> Task details:
Go through the entries one line at a time, and gather every line that has the word "value".

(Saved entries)
(** The answer of the kernel's asset upload. *)
Record UploadData : Type := {
  succMap : gmap string string;
  errFiles : list string
}.

(** The requests the plugin sends, as they are recorded in the trace. *)
Inductive Call : Type :=
| SqlQuery (stmt : string)
| GetBlockAttrs (block : string)
| SetBlockAttrs (block : string) (new_attrs : gmap string string)
| RemoveDocByID (doc : string)
| CreateDocWithMd (notebook path md : string)
| UploadAsset (notebook : option string) (file : string)
| FetchAsset (url : string) (authorized : bool)
| FetchBookmarks (cursor : option string).

Inductive Level : Type := Info | Warn | Error.

(** The state a run reads and writes: the plugin object ([settings],
    [i18n]), the kernel's documents and the next block id it hands out,
    the answers the environment is going to give (kernel faults, asset
    downloads, uploads, pages of the Karakeep API, each consumed in
    order), the clock, and what a run leaves behind: the trace of
    requests and the console, of which only the level of each line is
    kept. *)
Record World : Type := {
  settings : KarakeepSyncSettings;
  i18n : gmap string string;
  docs : list Doc;
  next_id : nat;
  faults : list Fault;
  web : list (Res (HttpResponse string));
  uploads : list (Res (Resp UploadData));
  source : list (Res PageResponse);
  now : Z;
  calls : list Call;
  console : list Level
}.

Definition set_settings (s : KarakeepSyncSettings) (w : World) : World :=
  {| settings := s; i18n := i18n w; docs := docs w; next_id := next_id w;
     faults := faults w; web := web w; uploads := uploads w; source := source w;
     now := now w; calls := calls w; console := console w |}.

Definition set_docs (d : list Doc) (n : nat) (w : World) : World :=
  {| settings := settings w; i18n := i18n w; docs := d; next_id := n;
     faults := faults w; web := web w; uploads := uploads w; source := source w;
     now := now w; calls := calls w; console := console w |}.

Definition set_faults (f : list Fault) (w : World) : World :=
  {| settings := settings w; i18n := i18n w; docs := docs w; next_id := next_id w;
     faults := f; web := web w; uploads := uploads w; source := source w;
     now := now w; calls := calls w; console := console w |}.

Definition set_web (l : list (Res (HttpResponse string))) (w : World) : World :=
  {| settings := settings w; i18n := i18n w; docs := docs w; next_id := next_id w;
     faults := faults w; web := l; uploads := uploads w; source := source w;
     now := now w; calls := calls w; console := console w |}.

Definition set_uploads (l : list (Res (Resp UploadData))) (w : World) : World :=
  {| settings := settings w; i18n := i18n w; docs := docs w; next_id := next_id w;
     faults := faults w; web := web w; uploads := l; source := source w;
     now := now w; calls := calls w; console := console w |}.

Definition set_source (l : list (Res PageResponse)) (w : World) : World :=
  {| settings := settings w; i18n := i18n w; docs := docs w; next_id := next_id w;
     faults := faults w; web := web w; uploads := uploads w; source := l;
     now := now w; calls := calls w; console := console w |}.

Definition record_call (c : Call) (w : World) : World :=
  {| settings := settings w; i18n := i18n w; docs := docs w; next_id := next_id w;
     faults := faults w; web := web w; uploads := uploads w; source := source w;
     now := now w; calls := calls w ++ [c]; console := console w |}.

Definition record_line (l : Level) (w : World) : World :=
  {| settings := settings w; i18n := i18n w; docs := docs w; next_id := next_id w;
     faults := faults w; web := web w; uploads := uploads w; source := source w;
     now := now w; calls := calls w; console := console w ++ [l] |}.

(** *** Asynchronous code: state and exceptions *)

Definition M (A : Type) : Type := World -> Res A * World.

#[global] Instance M_ret : MRet M := fun A a w => (Ok a, w).

#[global] Instance M_bind : MBind M := fun A B k m w =>
  match m w with
  | (Ok a, w') => k a w'
  | (Throw e, w') => (Throw e, w')
  end.

Definition throw {A} (e : string) : M A := fun w => (Throw e, w).

(** [try { m } catch (error) { h error.message }] *)
Definition try_catch {A} (m : M A) (h : string -> M A) : M A := fun w =>
  match m w with
  | (Ok a, w') => (Ok a, w')
  | (Throw e, w') => h e w'
  end.

Definition lift {A} (r : Res A) : M A := fun w => (r, w).

Definition get {A} (f : World -> A) : M A := fun w => (Ok (f w), w).

Definition modify (f : World -> World) : M unit := fun w => (Ok tt, f w).

Definition logInfo : M unit := modify (record_line Info).
Definition logWarn : M unit := modify (record_line Warn).
Definition logError : M unit := modify (record_line Error).

(** [plugin.i18n.key || fallback] *)
Definition tr (key fallback : string) : M string :=
  get (fun w => or_else (i18n w !! key) fallback).

(** *** The SiYuan kernel *)

Module Kernel.

Definition failed {D} (c : Z) (m : string) : Resp D :=
  {| code := if c =? 0 then -1 else c; msg := m; data := None |}.

Definition done {D} (d : option D) : Resp D :=
  {| code := 0; msg := EmptyString; data := d |}.

(** A request: it is recorded, meets the next fault, and is served by
    [serve] when the kernel is healthy. *)
Definition request {D} (c : Call) (serve : World -> Resp D * World) : M (Resp D) := fun w =>
  let w := record_call c w in
  match faults w with
  | [] => let (r, w') := serve w in (Ok r, w')
  | Healthy :: fs => let (r, w') := serve (set_faults fs w) in (Ok r, w')
  | Refuse c m :: fs => (Ok (failed c m), set_faults fs w)
  | Disconnect m :: fs => (Throw m, set_faults fs w)
  end.

Definition carries (notebook karakeepId : string) (d : Doc) : bool :=
  String.eqb (box d) notebook
  && bool_decide (attrs d !! ATTR_KARAKEEP_ID = Some karakeepId).

(** The rows of the lookup of a Karakeep id in a notebook: the ids of
    the documents of the notebook whose Karakeep-id attribute has the
    given value, at most one of them. *)
Definition select (notebook karakeepId : string) (l : list Doc) : list string :=
  take 1 (doc_id <$> filter (fun d => carries notebook karakeepId d = true) l).

(** [s] without [p], when it starts with [p]. *)
Fixpoint strip_prefix (p s : string) : option string :=
  match p, s with
  | EmptyString, _ => Some s
  | String a p', String c s' => if Ascii.eqb a c then strip_prefix p' s' else None
  | String _ _, EmptyString => None
  end.

(** A character that stands for itself in a string literal of a
    statement: any but the quote, which ends the literal, and NUL, which
    ends the statement. *)
Definition plain_char (c : ascii) : bool :=
  negb (Ascii.eqb "'" c) && negb (Ascii.eqb (ascii_of_nat 0) c).

(** A string literal after its opening quote: its characters, plain
    ones, up to the closing quote, and what follows the quote. *)
Fixpoint literal (s : string) : option (string * string) :=
  match s with
  | EmptyString => None
  | String c s' =>
      if Ascii.eqb "'" c then Some (EmptyString, s')
      else if plain_char c then
        match literal s' with
        | Some (l, rest) => Some (String c l, rest)
        | None => None
        end
      else None
  end.

(** The text of the lookup around its two literals. *)
Definition lookup_head : string :=
  "
        SELECT b.id
        FROM blocks AS b
        JOIN attributes AS a ON b.id = a.block_id
        WHERE
            b.box = '".

Definition lookup_middle : string :=
  " AND
            b.type = 'd' AND
            a.name = 'custom-Karakeep-id' AND
            a.value = '".

Definition lookup_tail : string :=
  "
        LIMIT 1
    ".

(** The notebook and the Karakeep id a statement looks up, when the
    statement is the lookup of a Karakeep id in a notebook. *)
Definition lookupOf (stmt : string) : option (string * string) :=
  match strip_prefix lookup_head stmt with
  | Some rest =>
      match literal rest with
      | Some (notebook, rest) =>
          match strip_prefix lookup_middle rest with
          | Some rest =>
              match literal rest with
              | Some (karakeepId, rest) =>
                  if String.eqb rest lookup_tail then Some (notebook, karakeepId) else None
              | None => None
              end
          | None => None
          end
      | None => None
      end
  | None => None
  end.

(** The answer to a statement over the documents [l]: the lookup of a
    Karakeep id in a notebook is answered with its rows, any other
    statement as the engine answers it. *)
Definition rows `{RT : Runtime} (stmt : string) (l : list Doc) : Resp (list string) :=
  match lookupOf stmt with
  | Some (notebook, karakeepId) => done (Some (select notebook karakeepId l))
  | None => SQL_exec stmt l
  end.

(** The SQL query: it changes nothing. *)
Definition sql `{RT : Runtime} (stmt : string) (w : World) : Resp (list string) * World :=
  (rows stmt (docs w), w).

Definition find_doc (i : string) (w : World) : option Doc :=
  List.find (fun d => String.eqb (doc_id d) i) (docs w).

Definition getBlockAttrs (i : string) (w : World) : Resp (gmap string string) * World :=
  match find_doc i w with
  | Some d => (done (Some (attrs d)), w)
  | None => (failed (-1) "block not found", w)
  end.

Definition with_attrs (a : gmap string string) (d : Doc) : Doc :=
  {| doc_id := doc_id d; box := box d; hpath := hpath d; markdown := markdown d;
     attrs := a ∪ attrs d |}.

Definition setBlockAttrs (i : string) (a : gmap string string) (w : World) : Resp unit * World :=
  match find_doc i w with
  | Some _ =>
      (done None,
       set_docs ((fun d => if String.eqb (doc_id d) i then with_attrs a d else d) <$> docs w)
                (next_id w) w)
  | None => (failed (-1) "block not found", w)
  end.

Definition removeDocByID (i : string) (w : World) : Resp unit * World :=
  match find_doc i w with
  | Some _ =>
      (done None,
       set_docs (filter (fun d => String.eqb (doc_id d) i = false) (docs w)) (next_id w) w)
  | None => (failed (-1) "document not found", w)
  end.

Definition fresh_id (n : nat) : string := "doc-" +:+ of_nat n.

Definition createDocWithMd (notebook path md : string) (w : World) : Resp string * World :=
  let i := fresh_id (next_id w) in
  (done (Some i),
   set_docs (docs w ++ [{| doc_id := i; box := notebook; hpath := path; markdown := md;
                           attrs := ∅ |}])
            (S (next_id w)) w).

(** The answer to an upload: the next scripted answer; once they are
    used up the kernel stores the file under the asset directory. *)
Definition uploadAnswer (file : string) (w : World) : Res (Resp UploadData) :=
  match uploads w with
  | [] => Ok (done (Some {| succMap := {[ file := "assets/Karakeep-sync/" +:+ file ]};
                            errFiles := [] |}))
  | r :: _ => r
  end.

Definition upload (notebook : option string) (file : string) : M (Resp UploadData) := fun w =>
  let w := record_call (UploadAsset notebook file) w in
  (uploadAnswer file w, set_uploads (tail (uploads w)) w).

End Kernel.

(** The answer to the download of an asset: the next scripted answer, a
    network error once they are used up. *)
Definition downloadAnswer (w : World) : Res (HttpResponse string) :=
  match web w with
  | [] => Throw "Failed to fetch"
  | r :: _ => r
  end.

> Your response:
    given value, at most one of them. *)
            a.value = '".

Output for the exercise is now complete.